2: In terms of drugs, Proscar, a a-reductase inhibitor, blocks the enzyme that converts testosterone to dihydrotestosterone.Available for only the last few years, it slows down the formation of dihydrotestosterone, the "bad" hormone that increases cell growth in the prostate.

Clinically speaking, Proscar shrinks enlarged prostatic tissue, but its effects are sometimes slow-- from 3 to 12 months for a change in urinary symptoms. Proscar is an expensive medication, with annual costs of approximately $600 to $700. And it must be taken for life, even though the full range of its side-effects will not be known for some time.

Possible Side Effects of Proscar:

Decreased amount of semen per ejaculation, decreased sex drive, impotence

3: Alpha-adrenergic blocking agents relax the smooth muscle of the urethra and bladder, making urination easier. Terasozin (Hytrin), doxasozin (Cardura), and prazosin (Minipress) are examples of drugs in this class. Alpha-blockers are also used to treat high blood pressure.The newest alpha-blocking agent is called tamsulosin (Flomax) and works in a similar fashion to the other drugs of this class.

Possible Side Effects of Hytrin, Cardura, Minipress and Flomax:

Difficult or labored breathing, dizziness, headache, heart palpitations, light-headedness upon standing, nausea, pain in the arms and legs, sleepiness, stuffy nose, swollen wrists and ankles, weakness, drowsiness, fatigue, headache, abdominal pain, abnormal vision, arthritis, constipation, depression, diarrhea, difficulty sleeping, dry mouth, eye pain, fluid retention, flu-like symptoms, flushing, gas, increased sweating, inability to hold urine or other urination problems, indigestion, inflammation of conjunctiva (pinkeye), itching, joint pain, lack of muscle coordination, low blood pressure, motion disorders, muscle cramps, muscle pain, muscle weakness, nervousness, nosebleeds, rash, ringing in ears, shortness of breath, thirst, tingling or pins and needles, lack of energy, palpitations (pounding heartbeat), weakness.
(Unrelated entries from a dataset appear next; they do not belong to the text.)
(** * argparse_extd: configuration merge, exclusion registry and
      multi-format persistence of [ArgumentParserExtd]

    A shallow embedding of [src/argparse_extd/argparse_extd.py].

    Python values are an inductive type, dictionaries with string keys
    are [gmap string pyval], exceptions are the [Raise] side of [result],
    and the methods that mutate the parser object or the file system are
    computations in a state-and-exception monad whose state survives a
    raise, as a Python object's attributes do.

    The libraries the module calls ([json], [yaml], [toml],
    [configparser], [repr]/[str]) are an interface, [Libs]; general
    statements quantify over it and state the library facts they use as
    hypotheses, and [ref_libs] is a reference implementation on which
    concrete runs are evaluated.  [argparse] itself is modelled after
    tokenisation: a command line is a list of option occurrences.

    A dictionary is a finite map, equal to another when it has the same
    keys with the same values, as [==] on Python dicts; the order in
    which its items are visited is that of [map_to_list], which matters
    nowhere but for INI option names that differ in case only.  Strings
    are ASCII.  Floating-point values are not modelled. *)

From Stdlib Require Import ZArith Ascii String.
From stdpp Require Import gmap strings list fin_maps pretty.

Set Warnings "-register-all,-clear-no-such-hyp".
Local Open Scope Z_scope.

(** ** Python values *)

Inductive pyval :=
  | PNone
  | PBool (b : bool)
  | PInt (z : Z)
  | PStr (s : string)
  | PList (l : list pyval)
  | PTuple (l : list pyval)
  | PSet (l : list pyval)            (* elements in iteration order *)
  | PDict (d : gmap string pyval)
  | PObj (cls : string).             (* any other object, by class name *)

(** [isinstance(x, str) and x] *)
Definition nonempty_str (v : pyval) : option string :=
  match v with
  | PStr s => if decide (s = "") then None else Some s
  | _ => None
  end.

(** Truth value of an object, as [if x:] tests it. *)
Definition truthy (v : pyval) : bool :=
  match v with
  | PNone => false
  | PBool b => b
  | PInt z => negb (z =? 0)
  | PStr s => negb (bool_decide (s = ""))
  | PList l | PTuple l | PSet l => negb (bool_decide (l = []))
  | PDict d => negb (bool_decide (d = ∅))
  | PObj _ => true
  end.

(** A value that is neither a container nor an opaque object. *)
Definition scalar (v : pyval) : Prop :=
  match v with
  | PNone | PBool _ | PInt _ | PStr _ => True
  | _ => False
  end.

(** A flat mapping: every value is a scalar. *)
Definition flat (d : gmap string pyval) : Prop := map_Forall (λ _ v, scalar v) d.
(** * hv: the data-access layer (database.go)

    A shallow embedding of the credential store, the session-token ledger,
    the search query builder and the import pipeline of hv, and the
    properties its specification states about them; then the reads by
    id, the tag sets, the histories of calls and the comment stripping of
    json.go, with further properties of the code.

    Go strings are byte strings and are modelled by [string]; Go's [int] is
    a 64-bit integer and is modelled by [Z], with the wrap-around written
    out where the code can overflow.  The SQLite store is a record of
    tables; every statement threads the store explicitly. *)

From Stdlib Require Import ZArith List String Ascii Bool Lia Arith.
From Stdlib Require Import Strings.Byte Permutation Sorted DecimalString DecimalPos.
From Stdlib Require Import Floats.
Import ListNotations.

Local Open Scope string_scope.
Local Open Scope Z_scope.

(** ** Constants *)

Definition PasswordSaltLength : Z := 16.
Definition SessionTokenLength : Z := 30.
Definition MaxTokensPerUser : Z := 20.

(** ** Results of fallible Go code *)

Inductive DatabaseError : Type :=
| DatabaseErrorInvalidMetadata
| DatabaseErrorInvalidSchema
| DatabaseErrorExistentUser
| DatabaseErrorInexistentUser
| DatabaseErrorInvalidPassword
| DatabaseErrorDisallowedUsername
| DatabaseErrorDisallowedPassword
| DatabaseErrorInvalidToken
| DatabaseErrorInvalidPageNumber
| DatabaseErrorInvalidId
| DatabaseErrorUnauthorized
| DatabaseErrorInvalidPageSize.

(** The numeric code of an error kind ([iota + 1]). *)
Definition DatabaseError_code (e : DatabaseError) : Z :=
  match e with
  | DatabaseErrorInvalidMetadata => 1
  | DatabaseErrorInvalidSchema => 2
  | DatabaseErrorExistentUser => 3
  | DatabaseErrorInexistentUser => 4
  | DatabaseErrorInvalidPassword => 5
  | DatabaseErrorDisallowedUsername => 6
  | DatabaseErrorDisallowedPassword => 7
  | DatabaseErrorInvalidToken => 8
  | DatabaseErrorInvalidPageNumber => 9
  | DatabaseErrorInvalidId => 10
  | DatabaseErrorUnauthorized => 11
  | DatabaseErrorInvalidPageSize => 12
  end.

(** Go [error] values the data layer produces or passes on. *)
Inductive error : Type :=
| DbError (e : DatabaseError)
| SessionTokensErrorInvalidSlice
| SessionTokensErrorInvalidString
| SessionTokensErrorUnknownToken
| sql_ErrNoRows
| SqlFailure (msg : string)       (* any other error of the SQL driver *)
| Errorf (msg : string).          (* fmt.Errorf *)

(** A call returns a value, returns an error, or panics. *)
Inductive res (A : Type) : Type :=
| Ok (a : A)
| Err (e : error)
| Panic.

Arguments Ok {A} a.
Arguments Err {A} e.
Arguments Panic {A}.

Definition res_bind {A B : Type} (r : res A) (k : A -> res B) : res B :=
  match r with
  | Ok a => k a
  | Err e => Err e
  | Panic => Panic
  end.

Notation "x <-? r ;; k" := (res_bind r (fun x => k))
  (at level 61, r at next level, right associativity).

(** ** encoding/base64, URLEncoding (with padding) *)

Definition encodeURL : string :=
  "ABCDEFGHIJKLMNOPQRSTUVWXYZabcdefghijklmnopqrstuvwxyz0123456789-_".

Definition padChar : ascii := "="%char.

(** [enc.encode[i]] for a 6-bit index. *)
Definition encode_at (i : Z) : ascii :=
  match String.get (Z.to_nat i) encodeURL with
  | Some c => c
  | None => padChar
  end.

Definition byteZ (b : byte) : Z := Z.of_N (Byte.to_N b).

Fixpoint base64_chars (src : list byte) : list ascii :=
  match src with
  | [] => []
  | [a] =>
      let val := Z.shiftl (byteZ a) 16 in
      [encode_at (Z.land (Z.shiftr val 18) 63);
       encode_at (Z.land (Z.shiftr val 12) 63);
       padChar; padChar]
  | [a; b] =>
      let val := Z.lor (Z.shiftl (byteZ a) 16) (Z.shiftl (byteZ b) 8) in
      [encode_at (Z.land (Z.shiftr val 18) 63);
       encode_at (Z.land (Z.shiftr val 12) 63);
       encode_at (Z.land (Z.shiftr val 6) 63);
       padChar]
  | a :: b :: c :: rest =>
      let val := Z.lor (Z.lor (Z.shiftl (byteZ a) 16) (Z.shiftl (byteZ b) 8))
                       (byteZ c) in
      encode_at (Z.land (Z.shiftr val 18) 63)
      :: encode_at (Z.land (Z.shiftr val 12) 63)
      :: encode_at (Z.land (Z.shiftr val 6) 63)
      :: encode_at (Z.land val 63)
      :: base64_chars rest
  end.

Definition base64encode (bytes : list byte) : string :=
  string_of_list_ascii (base64_chars bytes).

(** Characters a base64 URL encoding is made of. *)
Definition is_base64_char (c : ascii) : bool :=
  let n := N_of_ascii c in
  ((65 <=? n) && (n <=? 90) || (97 <=? n) && (n <=? 122)
   || (48 <=? n) && (n <=? 57) || (n =? 45) || (n =? 95) || (n =? 61))%N.

Definition base64_text (s : string) : bool :=
  forallb is_base64_char (list_ascii_of_string s).

(** ** Strings *)

Definition chars (s : string) : list ascii := list_ascii_of_string s.

Definition slen (s : string) : Z := Z.of_nat (String.length s).

(** ASCII case folding, as SQLite's NOCASE collation and LIKE do it: only
    the 26 upper-case letters are folded. *)
Definition tolower (c : ascii) : ascii :=
  let n := N_of_ascii c in
  if ((65 <=? n) && (n <=? 90))%N then ascii_of_N (n + 32) else c.

Definition nocase_eqb (a b : string) : bool :=
  if list_eq_dec ascii_dec (map tolower (chars a)) (map tolower (chars b))
  then true else false.

(** [path.Ext]: the backward scan for the last dot of the last path
    element; [seen] is the suffix already passed. *)
Fixpoint ext_scan (rev_path : list ascii) (seen : list ascii) : list ascii :=
  match rev_path with
  | [] => []
  | c :: r =>
      if Ascii.eqb c "/" then []
      else if Ascii.eqb c "." then c :: seen
      else ext_scan r (c :: seen)
  end.

Definition path_Ext (path : string) : string :=
  string_of_list_ascii (ext_scan (rev (chars path)) []).

Definition removeExtension (fileName : string) : string :=
  let ext := path_Ext fileName in
  if String.eqb ext "" then fileName
  else substring 0 (String.length fileName - String.length ext) fileName.

Definition is_digit (c : ascii) : bool :=
  let n := N_of_ascii c in ((48 <=? n) && (n <=? 57))%N.

Definition digit_val (c : ascii) : Z := Z.of_N (N_of_ascii c) - 48.

(** The digit loop of [strconv.ParseUint(s, 10, 32)]. *)
Fixpoint parseUint_loop (cs : list ascii) (n : Z) : option Z :=
  match cs with
  | [] => Some n
  | c :: r =>
      if is_digit c then
        let n1 := n * 10 + digit_val c in
        if n1 >? 4294967295 then None else parseUint_loop r n1
      else None
  end.

Definition strconv_ParseUint32 (s : string) : option Z :=
  match chars s with
  | [] => None
  | cs => parseUint_loop cs 0
  end.

Definition pageNameToPageNumber (fileName : string) : Z :=
  let noExtName := removeExtension fileName in
  match strconv_ParseUint32 noExtName with
  | None => -1
  | Some pageNumber => pageNumber
  end.

Definition allowedCharacters : list ascii :=
  chars "AaBbCcDdEeFfGgHhIiJjKkLlMmNnOoPpQqRrSsTtUuVvWwXxYyZz0123456789._-".

(** The loop ranges over runes; a byte outside ASCII decodes to a rune that
    is not in the list, so the test is the same byte by byte. *)
Definition isUsernameValid (username : string) : bool :=
  if slen username <? 1 then false
  else forallb (fun c => existsb (Ascii.eqb c) allowedCharacters)
               (chars username).

Definition isPasswordValid (password : string) : bool :=
  slen password >? 0.

(** [strings.NewReplacer] with three one-byte patterns. *)
Fixpoint escape_chars (cs : list ascii) : list ascii :=
  match cs with
  | [] => []
  | c :: r =>
      if Ascii.eqb c "\" || Ascii.eqb c "%" || Ascii.eqb c "_"
      then "\"%char :: c :: escape_chars r
      else c :: escape_chars r
  end.

Definition escapeSqlLike (s : string) : string :=
  string_of_list_ascii (escape_chars (chars s)).

(** SQLite's [text LIKE pattern ESCAPE esc] on byte strings: [%] matches
    any run, [_] one character, the escape character makes the next
    pattern character literal, and letters compare without case. *)
Fixpoint like_match (esc : ascii) (p : list ascii) (t : list ascii)
  {struct p} : bool :=
  match p with
  | [] => match t with [] => true | _ => false end
  | c :: p' =>
      if Ascii.eqb c "%" then
        (fix star (u : list ascii) : bool :=
           like_match esc p' u
           || match u with [] => false | _ :: u' => star u' end) t
      else if Ascii.eqb c "_" then
        match t with [] => false | _ :: t' => like_match esc p' t' end
      else if Ascii.eqb c esc then
        match p', t with
        | c2 :: p'', x :: t' =>
            Ascii.eqb (tolower x) (tolower c2) && like_match esc p'' t'
        | _, _ => false
        end
      else
        match t with
        | x :: t' => Ascii.eqb (tolower x) (tolower c) && like_match esc p' t'
        | [] => false
        end
  end.

Definition sql_like (text pattern : string) : bool :=
  like_match "\"%char (chars pattern) (chars text).

(** ** The store

    One record per table of the schema [NewDatabase] creates.  The array
    columns of a doujin and of a tag set hold [jsonEncode] of a [[]string];
    the model keeps the array ([json_each] and [json.Unmarshal] read it
    back).  [session_tokens] is kept as the text it is, because the ledger
    decodes and encodes it itself. *)

Record UserRow : Type := mkUser {
  user_id : Z;
  username : string;
  password_hash : string;
  password_salt : string;
  session_tokens : string
}.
Blurred vision, fainting, frequent urination, nervousness, shortness of breath, vertigo, vomiting, abnormal ejaculation, back pain, chest pain, cough, infection, sore throat, decreased sex drive, dental problems.
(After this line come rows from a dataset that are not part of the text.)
(** * MySQL-ragLLM: query synthesis, schema inspection, pooling and streaming

    A shallow embedding of the core of the repository:
    - [llm_interaction.py]: [clean_sql_query], [is_dangerous_sql],
      [generate_sql], the history handling of [ai_interactive_shell];
    - [db/utils.py]: [get_database_structure_with_samples],
      [get_enhanced_database_structure], [analyze_database_schema];
    - [app.py]: [get_or_create_connection], [add_to_conversation_history],
      the generator of [stream_query].

    Text is a list of characters.  A character is a code point below 256
    (Latin-1), and the character classes of Python ([str.isspace], the
    classes [\s], [\w] and [.] of [re], [str.lower], the line boundaries of
    [str.splitlines]) are written out for those 256 code points.  The
    messages of the program, which are written in Chinese, are modelled by
    constructors that name them. *)

From Stdlib Require Import Ascii String NArith ZArith List Lia Bool DecimalString.
From stdpp Require Import base option list gmap strings.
If symptoms do not respond to pharmacotherapy, or if urination is completely obstructed, surgery may be indicated.

Alternative Medical Approach

The primary objective in the treatment and prevention of prostate should include a clear understanding of the underlying factors that may have caused the problem in the first place. Although conventional medical treatment may provide a reduction in the common symptoms associated with BHP, it only makes sense to investigate the possible causes of this condition, preventing more serious complications to develop.

Some of the more common factors linked to BHP include:

Decreased levels of male hormones specifically testosterone. As discussed earlier in this report, low levels of testosterone cause an increase in estrogen, prolactin, LH and FSH levels resulting in the conversion of testosterone to DHT. DHT is toxic to the body.

Deficiencies of essential minerals such as zinc, selenium and copper. Zinc has been shown to prevent the conversion of testosterone to DHT.

Deficiencies of essential fatty acids: Correcting an omega 3 vs. omega 6 imbalance has been shown to have a positive impact on the health of the prostate.

Deficiencies of the amino acids lysine, alanine and glutamic acid.

Pesticide and environmental toxicities such as dioxin, benzene, etc; these toxins have been linked to an increase of the conversion of testosterone to DHT.

Heavy metal toxins such as cadmium has been linked to an increase in the conversion of testosterone to DHT

The above possible causes of BHP should be ruled out. Treating the symptoms via pharmaceutical intervention may prove to be short-lived leading to probable moderate to severe side-effects and eventually a return of the prostate symptoms. Identifying the primary contributing factors of BHP should be a top priority for men serious about improving prostate function.